Where the line with "intros Hneg Hs." appears below, start writing out lines exactly, and finish with the line with "[now apply Hneg", which is included; write out nothing else.

### Stored data
○ ○ ○
Lemma onChatMessage_oneActive env socket message callback (s : Server) :
  consistent (ticketManager s) ->
  oneActiveTicket (ticketManager s) ->
  oneActiveTicket
    (ticketManager (fst (onChatMessage env socket message callback s))).
Proof.
  intros Hc H. unfold onChatMessage.
  set (m1 := match JsMap.get socket (customerSockets (ticketManager s)) with
             | Some info => _
             | None => _
             end).
  assert (H1 : consistent m1 /\ oneActiveTicket m1).
  { subst m1. destruct (JsMap.get socket _); split; assumption. }
  clearbody m1. destruct H1 as [Hc1 H1].
  destruct (getTicketByCustomer socket m1) as [[k t]|] eqn:Eg.
  - pose proof (consistent_addMessage env (Ticket.id t) message "customer"
                  None m1 Hc1) as Hc2.
    apply routeChatMessage_oneActive.
    + now apply oneActive_addMessage.
    + apply Hc2.
    + unfold getTicketByCustomer in Eg. apply find_some in Eg as [Hin _].
      apply In_get_some in Hin as [v Hv]. unfold addMessage.
      destruct (JsMap.get (Ticket.id t) (tickets m1)); simpl; [|congruence].
      rewrite get_set. destruct (String.eqb _ _); congruence.
  - pose proof (consistent_createTicket env socket socket (Some message) m1
                  Hc1) as Hc2.
    pose proof (oneActive_createTicket env socket socket (Some message) m1
                  H1 Eg) as H2.
    assert (Hk : JsMap.get
                   (Ticket.id
                      (fst (createTicket env socket socket (Some message) m1)))
                   (tickets
                      (snd (createTicket env socket socket (Some message) m1)))
                 <> None).
    { unfold createTicket. simpl. now rewrite get_set_eq. }
    destruct (createTicket env socket socket (Some message) m1) as [t m'].
    apply routeChatMessage_oneActive; [assumption|apply Hc2|assumption].
Qed.

Lemma otherActive_false key socket (m : TicketManager) k0 t0 :
  otherActive key socket m = false ->
  JsMap.get k0 (tickets m) = Some t0 ->
  k0 <> key ->
  isActive t0 = true ->
  Ticket.customerSocketId t0 <> socket.
Proof.
  unfold otherActive. intros Hno Hk Hne Ha E.
  assert (Hex : existsb
                  (fun kv =>
                     negb (String.eqb (fst kv) key)
                     && String.eqb (Ticket.customerSocketId (snd kv)) socket
                     && isActive (snd kv))
                  (tickets m) = true); [|congruence].
  apply existsb_exists. exists (k0, t0). split; [now apply get_In|].
  cbn [fst snd]. rewrite Ha, E, String.eqb_refl.
  now destruct (String.eqb_spec k0 key).
Qed.

Lemma onUpdateTicketStatus_oneActive env socket ticketId status (s : Server) :
  oneActiveTicket (ticketManager s) ->
  reopens (agent_update_ticket_status socket ticketId status) s = false ->
  oneActiveTicket
    (ticketManager (fst (onUpdateTicketStatus env socket ticketId status s))).
Proof.
  intros H Hre. unfold onUpdateTicketStatus. unfold reopens in Hre.
  destruct (JsMap.get ticketId (tickets (ticketManager s))) as [t|] eqn:Et;
    [|assumption].
  destruct (JsMap.get socket (agentIdOf s)) as [agent|]; [|assumption].
  destruct (sameAgent (Ticket.assignedAgent t) (Some agent)) eqn:Es;
    [|assumption].
  assert (H1 : oneActiveTicket
                 (with_tickets
                    (JsMap.set ticketId
                       (Ticket.with_updatedAt (now env)
                          (Ticket.with_status status t))
                       (tickets (ticketManager s)))
                    (ticketManager s))).
  { apply oneActive_set; [assumption|].
    unfold isActive at 1. cbn [Ticket.status Ticket.with_updatedAt
                               Ticket.with_status Ticket.customerSocketId].
    intros Hst k0 t0 Hne Hk0 Ha0 E. rewrite Hst in Hre.
    destruct (isActive t) eqn:Ha.
    - apply Hne. now apply (H k0 ticketId t0 t).
    - cbn [andb negb] in Hre.
      now apply (otherActive_false _ _ _ k0 t0 Hre). }
  destruct (String.eqb status "closed"); simpl; [|assumption].
  now apply oneActive_closeTicket.
Qed.

Lemma step_oneActive env e (s : Server) :
  consistent (ticketManager s) ->
  oneActiveTicket (ticketManager s) ->
  reopens e s = false ->
  oneActiveTicket (ticketManager (fst (step env e s))).
Proof.
  intros Hc H Hre. destruct e; simpl.
  - exact H.
  - now apply onChatMessage_oneActive.
  - unfold onCustomerTyping.
    destruct (getTicketByCustomer _ _) as [[k t]|]; [|assumption].
    now destruct (agentSocketOf _ _).
  - exact H.
  - exact H.
  - unfold onAuthenticate.
    now destruct (negb (truthy (Some agentId))
                  || negb (truthy (Some agentName))).
  - unfold onSendMessage.
    destruct (JsMap.get socket (agentIdOf s)) as [agent|]; [|assumption].
    destruct (negb (truthy (Some agent))); [assumption|].
    destruct (JsMap.get ticketId _) as [t|]; [|assumption].
    destruct (sameAgent _ _); [|assumption].
    pose proof (oneActive_addMessage env ticketId message "agent"
                  (Some agent) (ticketManager s) H) as Hm.
    now destruct (addMessage _ _ _ _ _ _) as [[msg|] m1].
  - unfold onAgentTyping.
    destruct (JsMap.get ticketId _) as [t|]; [|assumption].
    now destruct (sameAgent _ _).
  - now apply onUpdateTicketStatus_oneActive.
  - unfold onUpdateStatus.
    destruct (JsMap.get socket (agentIdOf s)) as [agent|]; [|assumption].
    now destruct (JsMap.get agent _).
  - unfold onGetTicketDetails.
    destruct (JsMap.get ticketId _) as [t|] eqn:Et; [|assumption].
    destruct (sameAgent _ _); [|assumption].
    simpl. now apply (oneActive_update _ ticketId t).
  - unfold onAgentDisconnect.
    destruct (JsMap.get socket (agentIdOf s)) as [agent|]; [|assumption].
    destruct (truthy (Some agent)); [|assumption].
    unfold markOffline. now destruct (JsMap.get agent _).
Qed.

Lemma run_oneActive trace (s : Server) :
  consistent (ticketManager s) ->
  oneActiveTicket (ticketManager s) ->
  neverReopens trace s = true ->
  oneActiveTicket (ticketManager (run trace s)).
Proof.
  revert s. induction trace as [|[env e] rest IH]; intros s Hc H Hn;
    [exact H|].
  simpl in *. apply andb_true_iff in Hn as [Hre Hn].
  apply negb_true_iff in Hre.
  apply IH; [now apply step_consistent|now apply step_oneActive|assumption].
Qed.
(** What [write] returns: the size, which is then not 0, or an error. *)
Lemma write_result_cases (fuel : nat) (data : option (list byte)) (size w : Z)
    (t t' : GAuth_TCP_Client C F) :
  write B K fuel data size t = Ok w t' ->
  (w = size /\ size <> 0) \/
  exists code (tx : GAuth_TCP_Client C F),
    In code [ESP_SIGNER_ERROR_TCP_ERROR_SEND_REQUEST_FAILED K;
             ESP_SIGNER_ERROR_TCP_ERROR_NOT_CONNECTED K;
             ESP_SIGNER_ERROR_TCP_ERROR_CONNECTION_REFUSED K] /\
    w = to_size_t (reported code tx).
Proof.
  unfold write, bind, get.
  destruct data as [bytes|]; [destruct (client t) as [c|] |];
    try (rewrite setError_size_t_eq; intros [= <- _]; right;
         do 2 eexists; split; [| reflexivity]; simpl; tauto).
  destruct (Z.eqb_spec size 0) as [-> | Hnz];
    [rewrite setError_size_t_eq; intros [= <- _]; right;
     do 2 eexists; split; [| reflexivity]; simpl; tauto |].
  repeat match goal with
         | |- setError_size_t _ _ = _ -> _ =>
             rewrite setError_size_t_eq; intros [= <- _]; right;
             do 2 eexists; split; [| reflexivity]; simpl; tauto
         | |- context [setError ?code ?x] => rewrite (setError_eq code x)
         | |- ret _ _ = Ok _ _ -> _ => intros [= <- _]; left; now split
         | |- NullDeref = _ -> _ => discriminate
         | |- OutOfFuel = _ -> _ => discriminate
         | |- context [match ?x with _ => _ end] => destruct x; simpl
         end.
Qed.

Lemma reported_cases (code : Z) (t : GAuth_TCP_Client C F) :
  reported code t = code \/ reported code t = -1000.
Proof. unfold reported. destruct (response_code t); auto. Qed.

(** What [send] returns for a string: its length, or an error of [write]
    with its sign. *)
Lemma send_result_cases (fuel : nat) (s : string) (r : Z)
    (t t' : GAuth_TCP_Client C F) :
  negative_codes K -> strlen s < two_p31 ->
  send B K fuel (Some s) 0 t = Ok r t' ->
  (r = strlen s /\ 0 < r) \/ (r < 0 /\ write_error K r).
Proof.
  intros Hneg Hs. pose proof (strlen_nonneg s) as H0.
  assert (Hint : is_int (strlen s)) by (unfold is_int, two_p31 in *; lia).
  unfold send, bind, ret. simpl.
  rewrite (to_int_of_int _ Hint).
  assert (Hsz : to_size_t (strlen s) = strlen s).
  { apply to_size_t_of_size_t. unfold is_size_t, two_p31, two_p32 in *. lia. }
  rewrite Hsz.
  destruct (write B K fuel (Some (list_byte_of_string s)) (strlen s) t)
    as [w t0| |] eqn:Hw; try discriminate.
  intros [= <- <-].
  destruct (write_result_cases _ _ _ _ _ _ Hw) as [[-> Hnz] | (code & tx & Hin & ->)].
  - left. rewrite (to_int_of_int _ Hint). split; [reflexivity | lia].
  - right. rewrite to_int_to_size_t.
    assert (Hrange : - two_p31 <= reported code tx < 0).
    { destruct (reported_cases code tx) as [-> | ->];
        [now apply Hneg | unfold two_p31; lia]. }
    assert (Hri : is_int (reported code tx)) by (unfold is_int, two_p31 in *; lia).
    rewrite (to_int_of_int _ Hri). split; [lia |].
    unfold write_error.
    destruct (reported_cases code tx) as [-> | ->]; [| now left].
    simpl in Hin. right. intuition auto.
Qed.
○ ○ ○
### Response
  intros Hneg Hs. pose proof (strlen_nonneg s) as H0.
  assert (Hint : is_int (strlen s)) by (unfold is_int, two_p31 in *; lia).
  unfold send, bind, ret. simpl.
  rewrite (to_int_of_int _ Hint).
  assert (Hsz : to_size_t (strlen s) = strlen s).
  { apply to_size_t_of_size_t. unfold is_size_t, two_p31, two_p32 in *. lia. }
  rewrite Hsz.
  destruct (write B K fuel (Some (list_byte_of_string s)) (strlen s) t)
    as [w t0| |] eqn:Hw; try discriminate.
  intros [= <- <-].
  destruct (write_result_cases _ _ _ _ _ _ Hw) as [[-> Hnz] | (code & tx & Hin & ->)].
  - left. rewrite (to_int_of_int _ Hint). split; [reflexivity | lia].
  - right. rewrite to_int_to_size_t.
    assert (Hrange : - two_p31 <= reported code tx < 0).
    { destruct (reported_cases code tx) as [-> | ->];
        [now apply Hneg | unfold two_p31; lia]. }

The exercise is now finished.